TASK BRIEF
Would you please output the lines of the data below from the one containing "destruct (nested here" to the end, exactly and with nothing added?

LISTED ENTRIES
(* ===== verification/CallExamples.v ===== *)
(** * The path of a request at concrete inputs

    The identity [g] calls the Lib [b] of the identity [a], and [b] calls the
    Lib [c] of [a] in its turn. *)
From S2P Require Import Prelude RustStr Json Crates Errors Fixtures Manifest Install Capabilities Proxy Outbound Access Guest.
From S2P Require Import AppFiles Routing Development Calls.

#[local] Existing Instances json_codec toy_sha2 toy_base64 toy_x509 toy_wasm toy_oas toy_urls toy_access toy_home toy_valid toy_headers.

Definition here : endpoint := Endpoint "a" (Ok (Authority "a" ["leaf"; "issuer"])).
Definition caller_g : handshake := Handshake (Some (Authority "a" ["leaf"])) (Some (Authority "g" ["leaf"])).
Definition no_fields : headers := ([] : list (string * string)).
Definition outside : incoming :=
  Incoming (Some caller_g) None None "GET" (UriParts None None (Some "/b/x?q=1")) no_fields "".
Definition some_api : openapi := OpenApi "3.1.0" "1.0.0" None JNull.
Definition two_libs : Install.sandbox := Sandbox false {["a/b" := some_api; "a/c" := some_api]} ∅.
(** [g] may do both. *)
Definition rules (q : asked) (name subject : option string) : result access_error verdict :=
  if mem (ask_path q) ["/b/x?q=1"; "/c/y"] && bool_decide (name = Some "g") then Ok Allowed else Ok Refused.
Definition nothing : project := Project (Stat 7 1 493 Dir_) None None None None None.
Definition now : moment := Moment rules two_libs (DevState false ∅) (fun _ => Ok None) (fun _ => nothing) (Err Denied) true.
Definition no_paths (path : string) : bool := false.
Definition no_load (id bytes : string) : Result openapi := Err Denied.
Definition onwards : guest_rq :=
  GuestRq "GET" (UriParts (Some "https") (Some "~") (Some "/c/y")) no_fields
    (Extensions (Some (Visitor "a" "owner")) None None []) (BodyOf [] (Polled 0 1 tt)).
Definition answered : guest_response := GuestResponse 200 no_fields (BodyOf [] (Polled 3 4 tt)).
Definition send_on (o : outgoing) :=
  send_request id (fun _ => None) Some ".dhttp.net" (fun _ => Polled 2 3 answered) (fun _ => NoContact)
    (fun _ => Polled 2 3 (Ok tt)) (fun _ => Polled 3 4 (Ok answered)) o None 0 2 onwards.

(** The two calls, computed: the second one enters [c]. *)
Definition second_call : bool :=
  match entered here no_paths no_load now outside with
  | Some (c, iv, _) =>
      match send_on (iv_outgoing iv) with
      | (Some s, _) =>
          match nested here no_paths no_load now now s with
          | Some (c', _, _) => String.eqb (cl_id c) "a/b" && String.eqb (cl_id c') "a/c" && sn_to_self s
          | None => false
          end
      | (None, _) => false
      end
  | None => false
  end.
(** The Lib [c] runs for the request of [g] and sees [g] as its caller. *)
Lemma running_let_through_witness :
  exists iv, running here no_paths no_load id (fun _ => None) Some ".dhttp.net" (fun _ => NoContact) outside "a/c" iv
  /\ let_through here no_paths no_load (fun _ => "") caller_g "a/c" iv.
Proof.
  assert (second_call = true) as Hcall by (vm_compute; reflexivity). unfold second_call in Hcall.
  destruct (entered here no_paths no_load now outside) as [[[c iv] rq]|] eqn:He; [|discriminate Hcall].
  destruct (send_on (iv_outgoing iv)) as [[s|] r] eqn:Hs; [|discriminate Hcall].
  destruct (nested here no_paths no_load now now s) as [[[c' iv'] rq']|] eqn:Hn; [|discriminate Hcall].
  apply andb_prop in Hcall as [[_ Hc%String.eqb_eq]%andb_prop Hself].
  assert (running here no_paths no_load id (fun _ => None) Some ".dhttp.net" (fun _ => NoContact) outside "a/c" iv') as Hrun.
  { rewrite <- Hc. eapply run_nested; [|exact Hs|exact Hself|exact Hn]. eapply run_request. exact He. }
  exists iv'. split; [exact Hrun|].
  destruct (running_let_through here no_paths no_load (fun _ => "") _ _ _ _ _ _ _ _ Hrun) as (hs & Hhs & Hlet).
  injection Hhs as <-. exact Hlet.
Defined.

FINISHED EXERCISE
  destruct (nested here no_paths no_load now now s) as [[[c' iv'] rq']|] eqn:Hn; [|discriminate Hcall].
  apply andb_prop in Hcall as [[_ Hc%String.eqb_eq]%andb_prop Hself].
  assert (running here no_paths no_load id (fun _ => None) Some ".dhttp.net" (fun _ => NoContact) outside "a/c" iv') as Hrun.
  { rewrite <- Hc. eapply run_nested; [|exact Hs|exact Hself|exact Hn]. eapply run_request. exact He. }
  exists iv'. split; [exact Hrun|].
  destruct (running_let_through here no_paths no_load (fun _ => "") _ _ _ _ _ _ _ _ Hrun) as (hs & Hhs & Hlet).
  injection Hhs as <-. exact Hlet.
Defined.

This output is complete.